Alison May's Blog, page 19
January 7, 2016
Escape
Today I have woken up feeling alive. As though for once I have slept all night despite my Fitbit telling me that I have managed just four hours and nineteen minutes of undisturbed sleep. (I think my Fitbit lies).
The dog is restless. Though the wind is chopping up the air outside my door I do believe a walk suitably wrapped in a warm coat and a scarf wrapped three times around my neck might just be refreshing for both of us. I need to get out the house, to escape the drone of the news I can’t switch off while simultaneously resisting shopping. You see lately I cannot resist the lure of all manner of shops, wandering around them aimlessly, buying nothing and feeling irritated by the remnants of sale time. So a walk through the wet leaves of this little town is the answer for there isn’t a shop to speak of, and even I can resist the charm of the post office counter.

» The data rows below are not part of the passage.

Definition record_of (deviceId : string) (wallet : Wallet) (privateKey : payload) : payload :=
  [("version", VNum (num_of_Z 1)); ("deviceId", VStr deviceId); ("publicKey", VStr (publicKeyWire wallet));
   ("walletAddress", VStr (Wallet_address wallet)); ("privateKey", VObj privateKey)].
(** [`${JSON.stringify(record, null, 2)}\n`] *)
Definition record_text (record : payload) : string := JSON_pretty record +:+ String (ascii_of_nat 10) "".

Definition create_record (deviceId path : string) : MS value :=
  drawn ← randomBytes 32;
  imported ← importKeyIfConfigured;
  wallet ← lift_result (new_Wallet (default ("0x" +:+ bytes_to_hex drawn) imported));
  privateKey ← encryptPrivateKey (Wallet_privateKey wallet);
  let record := record_of deviceId wallet privateKey in
  writeFileSync path (record_text record);;
  try_catch (chmodSync path) (fun _ => mret tt);;
  mret (VObj record).
(** The checks of a record and the device it stands for. *)
Definition open_device (deviceId path : string) (record : value) : MS Device.t :=
  boundTo ← read_prop "deviceId" record;
  throw_if (match boundTo with VStr d => negb (String.eqb d deviceId) | _ => true end)
    (Failure "Development wallet device binding mismatch");;
  privateKey ← decryptPrivateKey (opt_prop "privateKey" record);
  wallet ← lift_result (new_Wallet privateKey);
  throw_if (match opt_prop "walletAddress" record with VStr a => negb (String.eqb (Wallet_address wallet) a) | _ => true end ||
            negb (String.eqb (toLowerCase (publicKeyWire wallet)) (toLowerCase (coerced (opt_prop "publicKey" record)))))
    (Failure "Development wallet keystore integrity check failed");;
  mret (Device.mk wallet deviceId (opt_prop "publicKey" record) (opt_prop "walletAddress" record) path).
Definition loadOrCreateDevice (deviceId : string) : MS Device.t :=
  path ← devicePath deviceId;
  mkdirSync (dirname path);;
  present ← gets (existsSync path);
  record ← match present with
           | true => text ← readFileSync path; parse text
           | false => create_record deviceId path
           end;
  open_device deviceId path record.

But before that I will fashioning little pasties. Short crust pastry enfolding mushrooms, potato and brie to serve for this evening’s meal with a salad of warm cherry tomatoes and smoky beetroot. A perfect nibbly tea for a blowy January night, eaten in front of the television with a glass of non-alcoholic mulled cider.
I love January. I always have. Though I am frequently told that it is the most awful of months, I cannot help but revel in the opportunity to hibernate, to indulge in the gentle bliss of hygge and to gather myself after the whirlwind that is December. I like the silence of the days. The lack of social obligation. The possibilities of the New Year. I like having casseroles slow cooking throughout the day and the fire blazing in the hearth. I like welcoming home family with faces pink from the cold and getting in to bed at silly o’clock to read Nigel Slater and sip spicy, warming Yogi tea.
For I love Nigel Slater too. His books have become January. There is always his latest tome stuffed in my stocking and as, to my mind, no one writes about food with more atmosphere than Nigel, there is nothing I like better than whiling away the quiet hours of each Winter evening with the latest of his Kitchen Diaries, comparing and contrasting our taste in food and endlessly admiring his ability to fashion a meal out of what I would usually consider fridge remnants.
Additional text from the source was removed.